“In its best moments, everything is breezy and fun, with a sly, nearly self-aware sense of humor under the surface.”
by Ken Bakely
Every now and then, there’s a movie, invariably aimed at bored teenagers, which ends up as a genuine object of interest – perhaps due to particular aesthetic ambition or some other stylistic ingenuity. Recent examples include the deftly satirical and tragically mismarketed Unfriended, and, I would argue, Henry Joost and Ariel Schuman’s Nerve. Both could be conceivably classified as “zeitgeist” material, as they’re very much objects of the here-and-now of their release dates, including the current trends of social media and the status of internet culture as vital to their plots. It ensures a new way of incorporating technology into cinema, and in true zeitgeist fashion, all but guarantees that they will be effectively useless as contemporary titles in about five years, and all-out relics within ten.
Nerve doesn’t go for all-out stunt filmmaking like Unfriended, but contains a similarly technologically advanced approach in constructing a plot. It tells the story of Vee Delmonico (Emma Roberts), an introverted high school senior in New York City who discovers an odd internet phenomenon. Her outgoing friend Sydney (Emily Meade) is a rising star on an underground “game” called Nerve. Nobody knows where it came from, but it’s growing at rapid rates. Upon signing up, one can choose to become a “watcher” or a “player.” Players are given a series of increasingly dangerous and obscure stunts to pull off (ranging from performing a public, impromptu dance number to driving a motorcycle blindfolded) for increasingly large sums of prize money (the most extreme acts can reap six figure rewards). Watchers pay a subscription, and film each exploit of a player on their phones, as well as suggest future dares.

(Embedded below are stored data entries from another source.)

Lemma call_keeps_one_socket (c : socket_call) w tr :
  liveSockets tr = heldSocket w →
  ∃ w' new, call c (w, tr) = (Ok tt, (w', tr ++ new))
            ∧ liveSockets (tr ++ new) = heldSocket w'
            ∧ (made w ≤ made w')%nat
            ∧ (∀ id, Io id ∈ new → socket w = None ∧ socket w' = Some id).
Proof.
  intros Hinv. destruct w as [[id|] n].
  all: destruct c; unfold call, getSocket, initializeSocket, disconnectSocket.
  all: steps.
  all: eexists _, _; (split; [try reflexivity; by rewrite app_nil_r|]).
  all: unfold liveSockets in *; rewrite ?fold_left_app, ?app_nil_r, ?Hinv.
  all: simpl; unfold heldSocket; simpl.
  all: repeat split; try done; try lia; try set_solver.
  all: by rewrite filter_cons_False, filter_nil by (intros Hne; by apply Hne).
Qed.

Lemma calls_keep_one_socket (cs : list socket_call) w tr :
  liveSockets tr = heldSocket w →
  ∃ w' new, calls cs (w, tr) = (Ok tt, (w', tr ++ new))
            ∧ liveSockets (tr ++ new) = heldSocket w'.
Proof.
  revert w tr. induction cs as [|c cs IH]; intros w tr Hinv.
  - exists w, []. rewrite app_nil_r. by split.
  - destruct (call_keeps_one_socket c w tr Hinv) as (w1 & new1 & Hc & H1 & _).
    destruct (IH w1 (tr ++ new1) H1) as (w2 & new2 & Hcs & H2).
    exists w2, (new1 ++ new2). rewrite app_assoc. split; [|done].
    simpl. unfold mbind, M_bind, bind. by rewrite Hc.
Qed.

(** X6.  Whatever the order in which [initializeSocket], [getSocket] and
    [disconnectSocket] are called on a freshly loaded module, nothing throws and
    the sockets made and not disconnected are exactly the one the module
    holds: never two at a time. *)
Theorem socket_module_holds_the_one_live_socket (cs : list socket_call) :
  outcome (calls cs) noSocket = Ok tt
  ∧ liveSockets (trace (calls cs) noSocket) = heldSocket (final (calls cs) noSocket)
  ∧ (length (liveSockets (trace (calls cs) noSocket)) ≤ 1)%nat.
Proof.
  unfold outcome, trace, final, run.
  destruct (calls_keep_one_socket cs noSocket [] eq_refl) as (w & new & -> & H).
  simpl in *. rewrite H. split; [done|]. split; [done|].
  unfold heldSocket. destruct (socket w); simpl; lia.
Qed.

End Sockets.

(** ** The real-time channel *)

Section Events.
Import HomePage Channel.

(** What one event does to the store. *)
Lemma receive_step (now : Z) (ev : event) (w : view) (tr : list effect) :
  ∃ w' new,
    receive now ev (w, tr) = (Ok tt, (w', tr ++ new))
    ∧ isGenerating (st (base w'))
      = isGenerating (st (base w)) && negb (isTerminal ev)
    ∧ courseConfig (st (base w')) = courseConfig (st (base w))
    ∧ userSettings (st (base w')) = userSettings (st (base w))
    ∧ courses (st (base w')) = courses (st (base w))
    ∧ currentSlide (st (base w')) = currentSlide (st (base w))
    ∧ conversationHistory (st (base w')) = conversationHistory (st (base w))
    ∧ ((∀ d, ev ≠ EvTerminal (course_complete d)) →
       currentCourse (st (base w')) = currentCourse (st (base w))
       ∧ currentSession (st (base w')) = currentSession (st (base w))).
Proof.
  destruct ev as [| | | | | |data|data|[[sid cd [sm|]]|[err]]| | |].
  all: unfold receive, on_course_progress, on_enhanced_progress, on_terminal,
         on_course_complete, on_course_error, onBase, beat, startHealthCheck,
         stopHealthCheck, HomePage.setGenerating.
  all: steps.
  all: repeat match goal with
         | |- context [if ?b then _ else _] => destruct b
         end; simpl.
  all: eexists;
    first [ exists []; split; [by rewrite app_nil_r|]
          | eexists; split; [rewrite <- ?app_assoc; reflexivity|] ].
  all: rewrite ?andb_true_r, ?andb_false_r.
  all: repeat split; try done.
  all: match goal with
       | Hne : ∀ d, _ ≠ _ |- _ => exfalso; by eapply Hne
       end.
Qed.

On a whim, Vee signs up as a player. Her first assignment requires her to kiss a stranger, and she chooses Ian (Dave Franco), who happens to be a player himself. They team up, and soon become instant celebrities of sorts, participating in more visible and risky tasks for bigger and bigger payouts. But, of course, everything isn’t rosy – competition to become the top player on Nerve is fierce. Alongside that, everyone using the app, whether they be a watcher or player, is required to keep silent about the game’s existence. It exists in the echelons of the dark web, and as it turns out, there are some deep and horrific secrets that are fueling its massive success. As Nerve goes viral, the stakes keep rising. Sooner or later, something’s gotta give.
Joost and Schulman, alongside cinematographer Michael Simmonds, pack Nerve’s 96 minute runtime with a myriad of neon lights (this movie’s New York has seemingly been designed by denizens of Las Vegas and Macau), quick cuts, sharp pans, and energetic tracking shots. It would be tempting to dismiss this approach as an appeasement for the so-called “ADD generation,” but it works within the context of the story – sleek, instantaneous, and teetering on the edge between plausibility and all-out surrealism. It’s then when the film is undeniably enjoyable, especially in its first act as the story roars to life. In its best moments, everything is breezy and fun, with a sly, nearly self-aware sense of humor under the surface. It helps that Roberts and Franco have fine chemistry with each other.
Unfortunately, this setup is let down by a follow-up which increasingly veers into the territory of lazy writing, closing on an ending that’s little more than hastily constructed, thinly veiled moralizing on the dangers of the internet’s collectively anonymous, bloodthirsty hivemind. This is a shame – up until this point, Nerve presents itself as too polished to be cheap with its payoff. After all, it’s a film which has prided itself on coolness in (sometimes overly) obvious ways. When things come to a screeching halt, as screenwriter Jessica Sharzer seems to scramble to outline a quick ending point, “lacking” is the only word which can be accurately used. A number of questions go unanswered, like how – considering the big, overstaged setpieces that occupy the last few scenes – Nerve is able to continue its existence under the radar. There are tens of thousands of followers in New York alone. How are the creators’ identities and motives still a mystery? How are non-watchers and non-players still so blissfully oblivious?
But you could effectively argue that this is fairly insignificant, that by the time one questions the plot in such fundamental ways, that everything that needed to be established has already been established, and thus those flaws are not fatal. It doesn’t kill what Nerve is able to accomplish up until then. Joost and Schulman are still able to pull off a decent task, which is depicting a fairly well thought out scenario, stretching it to the breaking point, and setting things into motion with ample amounts of whiz-bang. I was never bored, and on that base level of achievement, the movie worked. I just wish it could have built its plot in a sturdier, more self-reliant way.